TASK TO COMPLETE =
Output the full listing below exactly.

*** Opening DATASET EXTRACT ***

(** The wide multiplications of the portable build are exact.
    [sqlite3Multiply128] returns the high and the low word of the 128-bit
    product, and [sqlite3Multiply160] the upper 96 bits of the product of a
    96-bit and a 64-bit integer, although every intermediate sum is a 64-bit
    word that the carries must not overflow. *)
Theorem Multiply_exact a aLo b :
  0 ≤ a < 2 ^ 64 → 0 ≤ aLo < 2 ^ 32 → 0 ≤ b < 2 ^ 64 →
  sqlite3Multiply128 a b = (a * b / 2 ^ 64, (a * b) mod 2 ^ 64) ∧
  sqlite3Multiply160 a aLo b =
    ((a * 2 ^ 32 + aLo) * b / 2 ^ 96, ((a * 2 ^ 32 + aLo) * b / 2 ^ 64) mod 2 ^ 32).
Proof.
  intros Ha HaLo Hb.
  pose proof (multiply128_exact a b Ha Hb) as H1.
  pose proof (multiply160_exact a aLo b Ha HaLo Hb) as H2.
  destruct (sqlite3Multiply128 a b) as [h l]. destruct (sqlite3Multiply160 a aLo b) as [h' l'].
  destruct H1 as (E1 & ? & ?). destruct H2 as (E2 & ? & ?). split; f_equal.
  - apply (Z.div_unique_pos _ _ _ l); lia.
  - apply (Z.mod_unique_pos _ _ h); lia.
  - change (2 ^ 96) with (2 ^ 64 * 2 ^ 32). rewrite <- Z.div_div by lia.
    rewrite <- E2. apply (Z.div_unique_pos _ _ _ l'); lia.
  - rewrite <- E2. apply (Z.mod_unique_pos _ _ h'); lia.
Qed.

Lemma Multiply_exact_witness :
  sqlite3Multiply128 (2 ^ 64 - 1) (2 ^ 64 - 1) = (2 ^ 64 - 2, 1) ∧
  sqlite3Multiply160 (2 ^ 64 - 1) (2 ^ 32 - 1) (2 ^ 64 - 1) = (2 ^ 64 - 2, 2 ^ 32 - 1).
Proof. apply (Multiply_exact (2 ^ 64 - 1) (2 ^ 32 - 1) (2 ^ 64 - 1)); lia. Defined.

(** [sqlite3LogEst x] approximates [10*log2(x)]: its table lookup is in
    bounds, [2^y < 2*x^10] and [x^10 < 2^(y+2)] (so [y] is less than one above
    and less than two below the exact value), it is monotone, and
    [sqlite3LogEstToInt] inverts it except that the units digits 1 and 4, which
    no integer of four significant bits has, move to the neighbouring estimate. *)
Theorem LogEst_accurate x x' :
  1 ≤ x ≤ x' → x' < 2 ^ 64 →
  ∃ y y', sqlite3LogEst x = Some y ∧ sqlite3LogEst x' = Some y' ∧
    2 ^ y < 2 * x ^ 10 ∧ x ^ 10 < 2 ^ (y + 2) ∧ y ≤ y' ∧
    (30 ≤ y < 610 → (∃ d, -1 ≤ d ≤ 1 ∧ sqlite3LogEst (sqlite3LogEstToInt y) = Some (y + d))).
Proof.
  intros Hx Hx'.
  assert (∀ v, 1 ≤ v < 2 ^ 64 → ∃ y, sqlite3LogEst v = Some y) as Htot.
  { intros v Hv. destruct (Z.ltb_spec v 8).
    - rewrite logest_small by lia. apply rd_in_bounds. cbn. lia.
    - destruct (logest_closed v) as (e & m & a & _ & _ & _ & _ & E); [lia|]. by eexists. }
  destruct (Htot x) as [y Hy]; [lia|]. destruct (Htot x') as [y' Hy']; [lia|].
  exists y, y'. destruct (logest_bracket x y ltac:(lia) Hy).
  repeat split; try done.
  - apply (logest_mono x x'); try done; lia.
  - intros Hr. exists (if y mod 10 =? 1 then -1 else if y mod 10 =? 4 then 1 else 0).
    rewrite logest_roundtrip by done. split; [repeat case_cmp; lia|].
    f_equal. repeat case_cmp; lia.
Qed.

Lemma LogEst_accurate_witness :
  ∃ y y', sqlite3LogEst 1000 = Some y ∧ sqlite3LogEst 1000000 = Some y' ∧
    2 ^ y < 2 * 1000 ^ 10 ∧ 1000 ^ 10 < 2 ^ (y + 2) ∧ y ≤ y' ∧
    (30 ≤ y < 610 → (∃ d, -1 ≤ d ≤ 1 ∧ sqlite3LogEst (sqlite3LogEstToInt y) = Some (y + d))).
Proof. apply (LogEst_accurate 1000 1000000); lia. Defined.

*** Closing DATASET EXTRACT ***

ANSWER SECTION =
(** The wide multiplications of the portable build are exact.
    [sqlite3Multiply128] returns the high and the low word of the 128-bit
    product, and [sqlite3Multiply160] the upper 96 bits of the product of a
    96-bit and a 64-bit integer, although every intermediate sum is a 64-bit
    word that the carries must not overflow. *)
Theorem Multiply_exact a aLo b :
  0 ≤ a < 2 ^ 64 → 0 ≤ aLo < 2 ^ 32 → 0 ≤ b < 2 ^ 64 →
  sqlite3Multiply128 a b = (a * b / 2 ^ 64, (a * b) mod 2 ^ 64) ∧
  sqlite3Multiply160 a aLo b =
    ((a * 2 ^ 32 + aLo) * b / 2 ^ 96, ((a * 2 ^ 32 + aLo) * b / 2 ^ 64) mod 2 ^ 32).
Proof.
  intros Ha HaLo Hb.
  pose proof (multiply128_exact a b Ha Hb) as H1.
  pose proof (multiply160_exact a aLo b Ha HaLo Hb) as H2.
  destruct (sqlite3Multiply128 a b) as [h l]. destruct (sqlite3Multiply160 a aLo b) as [h' l'].
  destruct H1 as (E1 & ? & ?). destruct H2 as (E2 & ? & ?). split; f_equal.
  - apply (Z.div_unique_pos _ _ _ l); lia.
  - apply (Z.mod_unique_pos _ _ h); lia.
  - change (2 ^ 96) with (2 ^ 64 * 2 ^ 32). rewrite <- Z.div_div by lia.
    rewrite <- E2. apply (Z.div_unique_pos _ _ _ l'); lia.
  - rewrite <- E2. apply (Z.mod_unique_pos _ _ h'); lia.
Qed.

Lemma Multiply_exact_witness :
  sqlite3Multiply128 (2 ^ 64 - 1) (2 ^ 64 - 1) = (2 ^ 64 - 2, 1) ∧
  sqlite3Multiply160 (2 ^ 64 - 1) (2 ^ 32 - 1) (2 ^ 64 - 1) = (2 ^ 64 - 2, 2 ^ 32 - 1).
Proof. apply (Multiply_exact (2 ^ 64 - 1) (2 ^ 32 - 1) (2 ^ 64 - 1)); lia. Defined.

(** [sqlite3LogEst x] approximates [10*log2(x)]: its table lookup is in
    bounds, [2^y < 2*x^10] and [x^10 < 2^(y+2)] (so [y] is less than one above
    and less than two below the exact value), it is monotone, and
    [sqlite3LogEstToInt] inverts it except that the units digits 1 and 4, which
    no integer of four significant bits has, move to the neighbouring estimate. *)
Theorem LogEst_accurate x x' :
  1 ≤ x ≤ x' → x' < 2 ^ 64 →
  ∃ y y', sqlite3LogEst x = Some y ∧ sqlite3LogEst x' = Some y' ∧
    2 ^ y < 2 * x ^ 10 ∧ x ^ 10 < 2 ^ (y + 2) ∧ y ≤ y' ∧
    (30 ≤ y < 610 → (∃ d, -1 ≤ d ≤ 1 ∧ sqlite3LogEst (sqlite3LogEstToInt y) = Some (y + d))).
Proof.
  intros Hx Hx'.
  assert (∀ v, 1 ≤ v < 2 ^ 64 → ∃ y, sqlite3LogEst v = Some y) as Htot.
  { intros v Hv. destruct (Z.ltb_spec v 8).
    - rewrite logest_small by lia. apply rd_in_bounds. cbn. lia.
    - destruct (logest_closed v) as (e & m & a & _ & _ & _ & _ & E); [lia|]. by eexists. }
  destruct (Htot x) as [y Hy]; [lia|]. destruct (Htot x') as [y' Hy']; [lia|].
  exists y, y'. destruct (logest_bracket x y ltac:(lia) Hy).
  repeat split; try done.
  - apply (logest_mono x x'); try done; lia.
  - intros Hr. exists (if y mod 10 =? 1 then -1 else if y mod 10 =? 4 then 1 else 0).
    rewrite logest_roundtrip by done. split; [repeat case_cmp; lia|].
    f_equal. repeat case_cmp; lia.
Qed.

Lemma LogEst_accurate_witness :
  ∃ y y', sqlite3LogEst 1000 = Some y ∧ sqlite3LogEst 1000000 = Some y' ∧
    2 ^ y < 2 * 1000 ^ 10 ∧ 1000 ^ 10 < 2 ^ (y + 2) ∧ y ≤ y' ∧
    (30 ≤ y < 610 → (∃ d, -1 ≤ d ≤ 1 ∧ sqlite3LogEst (sqlite3LogEstToInt y) = Some (y + d))).
Proof. apply (LogEst_accurate 1000 1000000); lia. Defined.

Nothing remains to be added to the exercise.